Watermelon Roses

A collection of random thoughts, commentaries, and journaling. There is a lot to explore here, including links to other sites of mine. These are mostly for my own benefit, but guests are welcome to browse and explore as much or as little as they like.

Saturday, April 02, 2005

Reminiscence

I went to a community theater production of "Fiddler on the Roof" the other night. It was my first outing without baby Maya, who just turned 5 weeks old. I get the feeling her father isn't exactly warming to the prospect of keeping the two little ones by himself again any time soon, but I thoroughly enjoyed the sense of freedom I had, as short as it may have been.

I caught myself checking the backseat when I arrived at the theater, just in case she somehow mysteriously turned up in the car, but not surprisingly, the back seat was empty. As it turned out, I had an audience for my neurotic behavior. The two women coming to the show with me happened to be sitting in the car right next to mine, but I think they gave themselves away before they realized what I was doing.

The excuse for this night out was that an old high school friend of mine happened to be playing Lazar Wolf, the butcher, in this performance. He was actually somewhat more than a friend, more like a major crush, at least until I chickened out when he tried to kiss me at the state fair in my freshman year of high school. I hadn't yet had my first real kiss, and I was too scared to admit it, so my rejection of his advances came across more like ... well, a rejection. That was the end of that, and he soon ended up with (and spent the rest of the year with) one of my two best friends. She just happened to be one of the women I went to the show with. I hadn't seen him in 17 years, and I hadn't seen her in 14 years.

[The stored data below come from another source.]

Lemma load_rejects_unreadable_file_witness :
  exists message,
    fst (Config.load (js "/proj") broken_config) = Throw (JsSyntaxError message).
Proof.
  destruct (proj1 (load_rejects_unreadable_file (js "/proj") (js "{ plugins: ")
                     broken_config eq_refl ltac:(vm_compute; reflexivity)))
    as [message Hload].
  - vm_compute. reflexivity.
  - exists message. by rewrite Hload.
Defined.

Example load_configured :
  fst (Config.load (js "/proj") configured)
  = Return {| Config.agentProfilesOutputDir := JBool false;
              Config.plugins := JArray [JString (js "claude-code")];
              Config.sources := Config.sources Config.DEFAULT_CONFIG;
              Config.rolesDir := JString (js "roles");
              Config.responsibilitiesDir := JString (js "responsibilities");
              Config.pluginsOutputDir := JString (js "./plugins");
              Config.pluginName := JString (js "praxis") |}.
Proof. vm_compute. reflexivity. Qed.

Example resolve_default_profiles :
  Path.resolve (js "/home/user") [js "/proj"; js "./agent-profiles"]
  = js "/proj/agent-profiles".
Proof. vm_compute. reflexivity. Qed.

Example resolve_relative_root :
  Path.resolve (js "/home/user") [js "proj"; js "../plugins"] = js "/home/user/plugins".
Proof. vm_compute. reflexivity. Qed.

(** ** The add command *)

Example toTitleCase_example :
  AddCommand.toTitleCase toUpperCase_ascii (js "code-reviewer") = js "Code Reviewer".
Proof. vm_compute. reflexivity. Qed.
(** X10.  The highlight task never raises and never changes the plugin.
    It leaves exactly one trace: an error record, or one
    [highlight_applied] event whose ids are ids of messages of the stored
    transcript and include the id of every message that is sticky. *)
Theorem emit_highlight_ids_outcome (chat_id : string) (st : State W) :
  exists st' : State W,
    _emit_highlight_ids sv chat_id st = (Ok tt, st') /\
    self st' = self st /\
    ((exists e : exn, actions st' = actions st ++ [Logged (ErrorHighlightFailed e)]) \/
     (exists (reply : LoadReply) (w1 : W) (ids : list string),
        svc_load_chat sv chat_id (world st) = (Ok reply, w1) /\
        actions st' = actions st ++ [Emitted (HighlightApplied ids)] /\
        (forall i : string,
           i ∈ ids ->
           exists m : Message,
             m ∈ default [] (cd_messages (reply_data reply)) /\ get_id m = i) /\
        (forall m : Message,
           m ∈ default [] (cd_messages (reply_data reply)) ->
           get_id m ∈ sticky_ids_of reply -> get_id m ∈ ids))).
Proof.
  rewrite emit_highlight_ids_eq.
  destruct (svc_load_chat sv chat_id (world st)) as [[reply|e] w1] eqn:Hload.
  2:{ eexists. split; [reflexivity|]. split; [reflexivity|]. left. by exists e. }
  rewrite compute_relevant_ids_eq.
  destruct (quiet_fetch_embeddings sv chat_id
              (default [] (cd_messages (reply_data reply))) (with_world st w1))
    as [Hself Hacts].
  destruct (fetch_embeddings sv chat_id _ (with_world st w1)) as [[embs|e] st2];
    simpl in Hself, Hacts.
  2:{ eexists. split; [reflexivity|]. simpl. split; [exact Hself|].
      left. exists e. by rewrite Hacts. }
  destruct (score_messages _ _ _ _ _ _) as [ids|e] eqn:Hscore.
  2:{ eexists. split; [reflexivity|]. simpl. split; [exact Hself|].
      left. exists e. by rewrite Hacts. }
  eexists. split; [reflexivity|]. simpl. split; [exact Hself|].
  right. exists reply, w1, ids. split; [reflexivity|]. split; [by rewrite Hacts|].
  pose proof (score_messages_elem_of _ _ _ _ _ _ _ Hscore) as Hin. split.
  - intros i Hi. apply Hin in Hi as [Hnil|(m & Hm & Hid & _)]; [inversion Hnil|].
    exists m. done.
  - intros m Hm Hsticky. apply Hin. right. exists m. auto.
Qed.

(** X11.  Run on the same state, with the stored transcript as history,
    the highlight task and the filter score alike: either both fail with
    the same exception, or the task announces ids and the filter, when it
    narrows the history, keeps exactly the messages with these ids - and
    keeps the whole history when none of these ids is other than sticky. *)
Theorem highlight_agrees_with_filter (ctx : PipelineContext) (chat_id : string)
    (st : State W) (reply : LoadReply) (w1 : W) :
  filter_runs (self st) ctx chat_id ->
  svc_load_chat sv chat_id (world st) = (Ok reply, w1) ->
  cd_messages (reply_data reply) = Some (history ctx) ->
  (exists e : exn,
     actions (snd (_emit_highlight_ids sv chat_id st))
     = actions st ++ [Logged (ErrorHighlightFailed e)] /\
     fst (_on_pipeline_context sv ctx st) = Ok ctx /\
     actions (snd (_on_pipeline_context sv ctx st))
     = actions st ++ [Logged (ErrorContextInjectionFailed e)]) \/
  (exists ids : list string,
     actions (snd (_emit_highlight_ids sv chat_id st))
     = actions st ++ [Emitted (HighlightApplied ids)] /\
     actions (snd (_on_pipeline_context sv ctx st)) = actions st /\
     ((non_sticky (sticky_ids_of reply) ids = [] /\
       fst (_on_pipeline_context sv ctx st) = Ok ctx) \/
      (non_sticky (sticky_ids_of reply) ids <> [] /\
       fst (_on_pipeline_context sv ctx st)
       = Ok (set_history ctx (keep_included ids (history ctx)))))).
Proof.
  intros Hruns Hload Hmsgs.
  rewrite emit_highlight_ids_eq, Hload, Hmsgs. simpl default.
  rewrite (on_pipeline_context_runs sv ctx chat_id st Hruns).
  rewrite (on_pipeline_context_body_eq sv ctx chat_id st reply w1 Hload).
  destruct (quiet_compute_relevant_ids sv chat_id (history ctx) (sticky_ids_of reply)
              (with_world st w1)) as [_ Hacts].
  destruct (_compute_relevant_ids sv chat_id (history ctx) (sticky_ids_of reply)
              (with_world st w1)) as [[ids|e] st2]; simpl in Hacts.
  - right. exists ids. simpl. rewrite Hacts. split; [reflexivity|]. split; [reflexivity|].
    destruct (non_sticky (sticky_ids_of reply) ids) eqn:Hnon; [by left|by right].
  - left. exists e. simpl. rewrite Hacts. done.
Qed.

Though I might have once been the outgoing sort, since making myself the center of an internet romance scandal, becoming a stay-at-home mother, and not fighting hard enough the extra pounds that come with being the mother of five, I've become much more of a recluse, feeling something akin to terror at the mere prospect of facing anyone I knew in my younger (slimmer) years. So ... I brought along my mother, the other of the two women, as a sort of a buffer to keep me from panicking and to prevent awkward silences. Not that I need have worried. Funny how the years can melt away when you reunite with someone you were so close to once upon a time. We don't know as much about each other anymore, but the camaraderie was still there.

The highlight of the evening for me was when our mutual friend on stage spotted us in the audience for the first time just as he was singing the line from 'Anatevka,' the final song of the show, "... searching for an old familiar face." As solemn as the song was, and as serious as the company was, he broke character for the briefest of moments as he fought to stifle a laugh. He quickly composed himself, but we thought it was hilarious. Our neighbors must have wondered what there was to laugh about in such a scene.

In my customary cattiness, I was relieved that I was not the only one who didn't still look 17, and upon that realization, I had a very enjoyable evening. Even K and the children survived it. I'm counting down the days until I can sneak out on my own again ... to Scarborough Faire, this time!